■ To do:
The listing below contains a span that opens with the line containing "e ← uadd sh_offset sh_size;" and closes with the line containing "Definition read_symtab (elf". Return that span exactly.

■ Records to use:

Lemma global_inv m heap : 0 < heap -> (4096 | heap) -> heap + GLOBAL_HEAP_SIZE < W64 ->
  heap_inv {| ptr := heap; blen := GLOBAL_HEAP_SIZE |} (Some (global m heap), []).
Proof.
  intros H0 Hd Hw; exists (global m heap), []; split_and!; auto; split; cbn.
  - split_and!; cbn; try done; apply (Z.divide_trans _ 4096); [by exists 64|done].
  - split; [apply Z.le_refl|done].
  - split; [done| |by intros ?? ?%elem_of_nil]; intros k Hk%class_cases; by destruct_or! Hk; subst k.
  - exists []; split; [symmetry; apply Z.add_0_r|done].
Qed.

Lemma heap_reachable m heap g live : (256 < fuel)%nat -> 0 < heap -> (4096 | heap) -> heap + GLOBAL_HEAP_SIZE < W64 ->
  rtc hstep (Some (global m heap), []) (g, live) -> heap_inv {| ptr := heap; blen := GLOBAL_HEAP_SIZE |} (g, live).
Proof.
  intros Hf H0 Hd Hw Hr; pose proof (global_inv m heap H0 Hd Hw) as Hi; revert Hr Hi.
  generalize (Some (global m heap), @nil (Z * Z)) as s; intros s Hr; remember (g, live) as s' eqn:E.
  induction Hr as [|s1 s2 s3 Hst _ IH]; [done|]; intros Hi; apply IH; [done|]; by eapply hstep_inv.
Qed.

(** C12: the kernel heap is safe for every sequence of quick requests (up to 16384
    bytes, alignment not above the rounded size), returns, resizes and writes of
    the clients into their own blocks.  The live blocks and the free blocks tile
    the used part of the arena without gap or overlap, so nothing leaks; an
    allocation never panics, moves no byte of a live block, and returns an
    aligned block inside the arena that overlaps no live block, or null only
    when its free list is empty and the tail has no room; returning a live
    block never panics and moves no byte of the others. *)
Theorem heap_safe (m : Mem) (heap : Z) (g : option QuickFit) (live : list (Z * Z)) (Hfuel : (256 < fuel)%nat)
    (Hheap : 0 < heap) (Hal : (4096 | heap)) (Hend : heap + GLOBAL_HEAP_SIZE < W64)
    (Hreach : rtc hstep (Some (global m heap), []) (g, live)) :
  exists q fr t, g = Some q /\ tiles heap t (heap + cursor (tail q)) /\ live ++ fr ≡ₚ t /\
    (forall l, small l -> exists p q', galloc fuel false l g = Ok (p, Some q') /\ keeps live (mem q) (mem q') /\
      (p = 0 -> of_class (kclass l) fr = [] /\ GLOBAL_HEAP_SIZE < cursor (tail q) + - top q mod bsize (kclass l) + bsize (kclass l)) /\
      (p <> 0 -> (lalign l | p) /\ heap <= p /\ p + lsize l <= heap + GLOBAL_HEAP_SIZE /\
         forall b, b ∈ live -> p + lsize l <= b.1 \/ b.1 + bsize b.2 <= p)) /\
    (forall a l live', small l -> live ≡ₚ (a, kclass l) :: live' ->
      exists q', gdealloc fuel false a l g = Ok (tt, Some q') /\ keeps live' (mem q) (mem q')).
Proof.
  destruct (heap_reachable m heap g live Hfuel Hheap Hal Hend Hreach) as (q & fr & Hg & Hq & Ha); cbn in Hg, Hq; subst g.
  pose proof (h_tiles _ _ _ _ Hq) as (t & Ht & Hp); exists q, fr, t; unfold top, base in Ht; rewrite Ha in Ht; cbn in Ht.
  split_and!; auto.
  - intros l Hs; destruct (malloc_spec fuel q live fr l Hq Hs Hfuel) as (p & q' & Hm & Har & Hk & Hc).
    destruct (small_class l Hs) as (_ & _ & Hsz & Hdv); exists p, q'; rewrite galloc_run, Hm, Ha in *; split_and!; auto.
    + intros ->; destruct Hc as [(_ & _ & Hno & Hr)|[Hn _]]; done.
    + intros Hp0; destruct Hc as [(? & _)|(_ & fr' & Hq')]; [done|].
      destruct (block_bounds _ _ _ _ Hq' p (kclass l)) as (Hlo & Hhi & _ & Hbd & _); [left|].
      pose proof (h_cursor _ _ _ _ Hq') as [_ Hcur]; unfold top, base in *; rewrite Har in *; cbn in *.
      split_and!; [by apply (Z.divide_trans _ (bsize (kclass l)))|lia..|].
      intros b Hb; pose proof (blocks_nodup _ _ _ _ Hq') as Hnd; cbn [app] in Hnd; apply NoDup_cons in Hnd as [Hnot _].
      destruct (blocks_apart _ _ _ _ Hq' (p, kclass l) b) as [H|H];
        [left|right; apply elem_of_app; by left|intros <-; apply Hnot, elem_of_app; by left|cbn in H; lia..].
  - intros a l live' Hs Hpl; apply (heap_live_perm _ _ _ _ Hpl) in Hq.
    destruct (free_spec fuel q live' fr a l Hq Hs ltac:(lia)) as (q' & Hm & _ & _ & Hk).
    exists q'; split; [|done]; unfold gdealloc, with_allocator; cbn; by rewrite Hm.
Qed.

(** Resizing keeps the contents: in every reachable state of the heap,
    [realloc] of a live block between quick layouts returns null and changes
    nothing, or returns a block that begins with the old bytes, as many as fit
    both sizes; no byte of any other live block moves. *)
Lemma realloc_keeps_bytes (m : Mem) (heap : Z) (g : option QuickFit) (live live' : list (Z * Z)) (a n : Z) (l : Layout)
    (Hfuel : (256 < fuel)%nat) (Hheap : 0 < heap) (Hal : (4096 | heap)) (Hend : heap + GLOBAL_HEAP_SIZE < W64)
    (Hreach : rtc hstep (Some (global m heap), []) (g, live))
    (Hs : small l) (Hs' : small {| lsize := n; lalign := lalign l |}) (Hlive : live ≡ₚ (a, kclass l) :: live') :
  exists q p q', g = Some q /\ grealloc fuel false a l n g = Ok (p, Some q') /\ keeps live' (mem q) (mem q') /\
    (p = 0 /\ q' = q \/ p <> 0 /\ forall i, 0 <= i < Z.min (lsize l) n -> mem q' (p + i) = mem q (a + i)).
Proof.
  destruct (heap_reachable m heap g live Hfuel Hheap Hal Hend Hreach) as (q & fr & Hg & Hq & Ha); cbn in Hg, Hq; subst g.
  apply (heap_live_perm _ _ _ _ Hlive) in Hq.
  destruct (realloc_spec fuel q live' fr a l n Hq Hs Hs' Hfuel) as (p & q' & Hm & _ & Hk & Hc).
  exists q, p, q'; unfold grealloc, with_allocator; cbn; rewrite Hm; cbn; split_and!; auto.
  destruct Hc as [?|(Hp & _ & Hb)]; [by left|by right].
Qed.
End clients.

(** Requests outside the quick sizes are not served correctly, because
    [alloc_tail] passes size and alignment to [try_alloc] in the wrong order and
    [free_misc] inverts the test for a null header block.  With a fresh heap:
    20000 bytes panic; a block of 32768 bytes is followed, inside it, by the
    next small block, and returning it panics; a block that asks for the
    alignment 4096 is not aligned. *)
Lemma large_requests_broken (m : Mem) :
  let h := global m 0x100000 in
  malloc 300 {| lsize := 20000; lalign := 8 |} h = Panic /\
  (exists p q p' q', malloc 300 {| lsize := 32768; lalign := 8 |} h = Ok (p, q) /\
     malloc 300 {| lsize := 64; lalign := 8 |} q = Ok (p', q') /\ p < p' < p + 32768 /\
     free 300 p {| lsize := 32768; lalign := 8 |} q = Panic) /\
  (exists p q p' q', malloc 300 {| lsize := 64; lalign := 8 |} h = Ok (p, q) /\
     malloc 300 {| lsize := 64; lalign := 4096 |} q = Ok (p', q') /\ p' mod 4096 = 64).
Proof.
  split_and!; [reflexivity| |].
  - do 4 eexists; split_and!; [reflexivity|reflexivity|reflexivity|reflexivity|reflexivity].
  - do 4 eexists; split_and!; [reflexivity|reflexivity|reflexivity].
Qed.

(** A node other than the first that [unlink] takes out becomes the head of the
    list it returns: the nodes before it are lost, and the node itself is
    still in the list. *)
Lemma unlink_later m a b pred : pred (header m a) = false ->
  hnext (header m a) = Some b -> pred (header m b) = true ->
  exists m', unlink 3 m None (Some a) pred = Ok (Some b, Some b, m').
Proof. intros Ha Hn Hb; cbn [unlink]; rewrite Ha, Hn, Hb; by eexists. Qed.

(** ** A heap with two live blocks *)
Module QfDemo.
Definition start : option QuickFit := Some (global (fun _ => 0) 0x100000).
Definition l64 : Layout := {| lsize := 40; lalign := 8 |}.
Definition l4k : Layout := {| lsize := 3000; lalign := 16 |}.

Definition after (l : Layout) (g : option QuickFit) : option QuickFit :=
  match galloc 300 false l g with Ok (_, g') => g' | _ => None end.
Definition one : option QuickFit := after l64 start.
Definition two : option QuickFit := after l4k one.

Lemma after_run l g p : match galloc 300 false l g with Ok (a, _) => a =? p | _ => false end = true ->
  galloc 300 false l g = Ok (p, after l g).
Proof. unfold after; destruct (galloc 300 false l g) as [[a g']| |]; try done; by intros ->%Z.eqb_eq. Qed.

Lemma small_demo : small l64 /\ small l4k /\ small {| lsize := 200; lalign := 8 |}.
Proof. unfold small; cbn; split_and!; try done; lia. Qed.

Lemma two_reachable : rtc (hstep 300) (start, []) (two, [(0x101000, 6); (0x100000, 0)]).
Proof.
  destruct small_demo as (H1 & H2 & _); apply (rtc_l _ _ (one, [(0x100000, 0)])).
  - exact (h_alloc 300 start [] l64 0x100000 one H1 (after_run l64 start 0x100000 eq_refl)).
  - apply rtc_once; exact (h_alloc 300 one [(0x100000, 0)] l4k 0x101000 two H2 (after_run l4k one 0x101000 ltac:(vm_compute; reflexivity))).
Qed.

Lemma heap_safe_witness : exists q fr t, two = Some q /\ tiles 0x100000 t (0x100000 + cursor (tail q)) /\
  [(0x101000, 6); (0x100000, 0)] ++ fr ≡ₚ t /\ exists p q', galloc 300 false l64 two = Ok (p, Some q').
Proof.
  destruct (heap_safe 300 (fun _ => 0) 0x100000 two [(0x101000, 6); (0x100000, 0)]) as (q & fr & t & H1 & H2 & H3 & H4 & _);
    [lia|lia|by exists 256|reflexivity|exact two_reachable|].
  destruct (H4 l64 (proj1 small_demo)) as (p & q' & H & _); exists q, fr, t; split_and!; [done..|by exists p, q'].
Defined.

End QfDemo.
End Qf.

---

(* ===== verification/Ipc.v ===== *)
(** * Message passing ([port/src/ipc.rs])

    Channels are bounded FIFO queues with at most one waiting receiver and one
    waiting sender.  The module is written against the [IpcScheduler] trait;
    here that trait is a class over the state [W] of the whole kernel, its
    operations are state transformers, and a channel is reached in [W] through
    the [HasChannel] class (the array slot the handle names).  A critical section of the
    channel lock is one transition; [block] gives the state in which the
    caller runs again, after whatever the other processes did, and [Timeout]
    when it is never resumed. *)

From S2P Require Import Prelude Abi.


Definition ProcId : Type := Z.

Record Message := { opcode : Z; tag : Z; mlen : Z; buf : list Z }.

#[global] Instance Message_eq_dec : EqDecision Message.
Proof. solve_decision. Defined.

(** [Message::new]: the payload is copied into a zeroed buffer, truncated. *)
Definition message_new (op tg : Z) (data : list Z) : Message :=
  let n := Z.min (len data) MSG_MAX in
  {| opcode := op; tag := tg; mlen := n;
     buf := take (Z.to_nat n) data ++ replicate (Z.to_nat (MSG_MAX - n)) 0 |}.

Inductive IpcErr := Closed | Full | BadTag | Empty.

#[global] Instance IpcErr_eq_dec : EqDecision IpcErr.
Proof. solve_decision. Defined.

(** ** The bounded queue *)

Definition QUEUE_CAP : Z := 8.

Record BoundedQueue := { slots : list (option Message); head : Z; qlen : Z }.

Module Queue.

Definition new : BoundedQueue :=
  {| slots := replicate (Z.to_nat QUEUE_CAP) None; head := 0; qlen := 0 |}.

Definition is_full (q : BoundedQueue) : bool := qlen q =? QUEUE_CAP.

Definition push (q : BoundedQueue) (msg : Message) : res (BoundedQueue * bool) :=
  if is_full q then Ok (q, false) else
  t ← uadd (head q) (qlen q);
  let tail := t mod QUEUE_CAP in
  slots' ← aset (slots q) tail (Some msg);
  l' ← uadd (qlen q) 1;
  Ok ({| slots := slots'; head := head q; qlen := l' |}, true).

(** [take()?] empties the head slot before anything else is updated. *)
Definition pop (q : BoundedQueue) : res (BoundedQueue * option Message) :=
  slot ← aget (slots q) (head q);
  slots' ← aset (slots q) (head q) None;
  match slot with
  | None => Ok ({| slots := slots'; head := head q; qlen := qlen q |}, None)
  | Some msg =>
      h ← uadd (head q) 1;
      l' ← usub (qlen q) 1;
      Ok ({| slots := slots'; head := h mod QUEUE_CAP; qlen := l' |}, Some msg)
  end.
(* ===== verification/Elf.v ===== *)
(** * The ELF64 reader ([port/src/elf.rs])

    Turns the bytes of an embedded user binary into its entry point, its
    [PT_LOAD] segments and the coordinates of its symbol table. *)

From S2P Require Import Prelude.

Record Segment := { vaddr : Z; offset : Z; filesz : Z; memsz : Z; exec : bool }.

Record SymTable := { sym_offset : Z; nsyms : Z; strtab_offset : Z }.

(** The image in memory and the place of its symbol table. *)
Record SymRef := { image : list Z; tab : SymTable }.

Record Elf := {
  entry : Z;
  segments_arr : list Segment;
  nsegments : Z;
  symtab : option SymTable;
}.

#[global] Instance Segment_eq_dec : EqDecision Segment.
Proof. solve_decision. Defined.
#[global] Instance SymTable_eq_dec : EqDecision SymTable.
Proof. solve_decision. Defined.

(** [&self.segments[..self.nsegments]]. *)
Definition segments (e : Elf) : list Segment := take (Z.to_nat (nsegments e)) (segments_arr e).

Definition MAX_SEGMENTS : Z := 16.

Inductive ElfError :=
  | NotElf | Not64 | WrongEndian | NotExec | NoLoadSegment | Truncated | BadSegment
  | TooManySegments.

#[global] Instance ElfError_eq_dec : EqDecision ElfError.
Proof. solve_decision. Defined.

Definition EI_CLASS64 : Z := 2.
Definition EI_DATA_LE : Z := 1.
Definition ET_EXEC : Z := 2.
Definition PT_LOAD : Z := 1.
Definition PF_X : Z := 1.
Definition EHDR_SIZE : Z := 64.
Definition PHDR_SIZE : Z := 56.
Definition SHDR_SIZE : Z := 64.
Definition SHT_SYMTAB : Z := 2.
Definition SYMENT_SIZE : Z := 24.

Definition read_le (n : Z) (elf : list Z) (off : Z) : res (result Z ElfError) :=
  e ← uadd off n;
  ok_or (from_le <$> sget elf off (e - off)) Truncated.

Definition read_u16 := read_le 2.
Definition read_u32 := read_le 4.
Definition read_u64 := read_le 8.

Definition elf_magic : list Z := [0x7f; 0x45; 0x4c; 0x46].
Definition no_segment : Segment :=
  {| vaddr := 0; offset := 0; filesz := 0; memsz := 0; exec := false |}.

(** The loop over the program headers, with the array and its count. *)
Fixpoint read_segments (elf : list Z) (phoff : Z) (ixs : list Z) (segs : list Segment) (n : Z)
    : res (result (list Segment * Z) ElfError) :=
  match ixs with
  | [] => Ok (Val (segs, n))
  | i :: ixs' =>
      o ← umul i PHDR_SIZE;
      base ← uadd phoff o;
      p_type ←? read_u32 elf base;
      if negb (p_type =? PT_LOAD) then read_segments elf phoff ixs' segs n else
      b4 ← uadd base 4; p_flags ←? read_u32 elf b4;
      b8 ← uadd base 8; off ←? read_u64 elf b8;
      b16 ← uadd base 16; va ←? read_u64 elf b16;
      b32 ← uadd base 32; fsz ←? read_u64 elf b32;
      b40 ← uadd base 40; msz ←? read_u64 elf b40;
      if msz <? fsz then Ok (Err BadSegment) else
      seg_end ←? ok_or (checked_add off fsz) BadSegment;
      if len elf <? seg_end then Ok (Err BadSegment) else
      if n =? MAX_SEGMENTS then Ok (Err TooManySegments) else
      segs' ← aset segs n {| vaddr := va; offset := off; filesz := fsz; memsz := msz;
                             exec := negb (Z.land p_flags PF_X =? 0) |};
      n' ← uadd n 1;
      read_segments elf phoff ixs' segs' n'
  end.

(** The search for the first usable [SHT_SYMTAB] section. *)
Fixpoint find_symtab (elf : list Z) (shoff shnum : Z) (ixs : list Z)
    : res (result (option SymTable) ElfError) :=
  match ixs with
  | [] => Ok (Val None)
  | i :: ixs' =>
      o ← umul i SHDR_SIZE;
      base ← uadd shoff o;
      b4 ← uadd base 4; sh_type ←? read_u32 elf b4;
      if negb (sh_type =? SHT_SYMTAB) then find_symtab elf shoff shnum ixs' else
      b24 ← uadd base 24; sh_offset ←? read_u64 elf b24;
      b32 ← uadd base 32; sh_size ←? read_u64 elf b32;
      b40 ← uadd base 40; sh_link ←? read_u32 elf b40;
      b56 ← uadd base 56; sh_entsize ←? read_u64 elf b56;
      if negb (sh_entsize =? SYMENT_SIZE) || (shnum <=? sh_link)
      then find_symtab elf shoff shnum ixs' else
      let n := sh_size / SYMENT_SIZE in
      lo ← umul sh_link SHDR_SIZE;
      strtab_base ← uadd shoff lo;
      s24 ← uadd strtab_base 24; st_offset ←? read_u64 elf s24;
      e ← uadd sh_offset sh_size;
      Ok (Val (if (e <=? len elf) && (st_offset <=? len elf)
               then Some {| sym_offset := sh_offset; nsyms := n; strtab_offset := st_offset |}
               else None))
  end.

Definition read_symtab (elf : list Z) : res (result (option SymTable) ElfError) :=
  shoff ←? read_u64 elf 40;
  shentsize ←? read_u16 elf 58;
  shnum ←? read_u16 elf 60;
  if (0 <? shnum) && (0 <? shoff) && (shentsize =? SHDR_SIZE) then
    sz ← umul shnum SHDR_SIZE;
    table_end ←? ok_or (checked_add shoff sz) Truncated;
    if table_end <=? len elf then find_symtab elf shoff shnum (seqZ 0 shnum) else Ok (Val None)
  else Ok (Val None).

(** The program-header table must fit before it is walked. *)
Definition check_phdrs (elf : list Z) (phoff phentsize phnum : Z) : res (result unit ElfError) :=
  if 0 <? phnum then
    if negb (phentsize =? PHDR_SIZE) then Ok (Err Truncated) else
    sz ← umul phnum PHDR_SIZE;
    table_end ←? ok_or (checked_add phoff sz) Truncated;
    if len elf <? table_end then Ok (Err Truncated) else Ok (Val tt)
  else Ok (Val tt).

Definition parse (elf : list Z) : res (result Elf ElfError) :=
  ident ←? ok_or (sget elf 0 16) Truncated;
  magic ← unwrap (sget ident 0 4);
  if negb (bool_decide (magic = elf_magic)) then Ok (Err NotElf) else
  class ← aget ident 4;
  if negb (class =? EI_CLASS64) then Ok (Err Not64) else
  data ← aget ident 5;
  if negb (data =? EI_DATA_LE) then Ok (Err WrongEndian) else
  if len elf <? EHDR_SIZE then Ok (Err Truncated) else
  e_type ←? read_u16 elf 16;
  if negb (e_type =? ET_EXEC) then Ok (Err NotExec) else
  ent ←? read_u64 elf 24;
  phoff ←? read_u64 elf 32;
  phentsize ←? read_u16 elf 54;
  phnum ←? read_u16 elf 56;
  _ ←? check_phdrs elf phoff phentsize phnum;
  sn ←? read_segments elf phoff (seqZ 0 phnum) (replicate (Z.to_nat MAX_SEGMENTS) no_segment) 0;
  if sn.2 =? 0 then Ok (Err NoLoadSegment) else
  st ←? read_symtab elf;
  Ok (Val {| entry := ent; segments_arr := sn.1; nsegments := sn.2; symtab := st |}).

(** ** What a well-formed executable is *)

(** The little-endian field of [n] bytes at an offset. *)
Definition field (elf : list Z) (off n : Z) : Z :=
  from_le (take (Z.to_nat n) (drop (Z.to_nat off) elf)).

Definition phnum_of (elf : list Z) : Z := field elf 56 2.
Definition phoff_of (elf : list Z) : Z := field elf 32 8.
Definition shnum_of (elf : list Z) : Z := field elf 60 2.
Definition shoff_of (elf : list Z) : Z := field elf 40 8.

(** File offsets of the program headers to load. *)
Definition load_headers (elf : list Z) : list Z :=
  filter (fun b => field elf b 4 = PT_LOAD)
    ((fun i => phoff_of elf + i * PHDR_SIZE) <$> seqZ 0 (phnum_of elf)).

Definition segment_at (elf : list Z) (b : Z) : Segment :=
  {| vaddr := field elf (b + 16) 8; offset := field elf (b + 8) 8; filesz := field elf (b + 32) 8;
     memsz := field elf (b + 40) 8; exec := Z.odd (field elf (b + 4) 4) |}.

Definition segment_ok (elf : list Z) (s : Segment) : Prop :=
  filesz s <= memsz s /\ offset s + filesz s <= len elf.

■ Exercise solution:
      e ← uadd sh_offset sh_size;
      Ok (Val (if (e <=? len elf) && (st_offset <=? len elf)
               then Some {| sym_offset := sh_offset; nsyms := n; strtab_offset := st_offset |}
               else None))
  end.

Definition read_symtab (elf : list Z) : res (result (option SymTable) ElfError) :=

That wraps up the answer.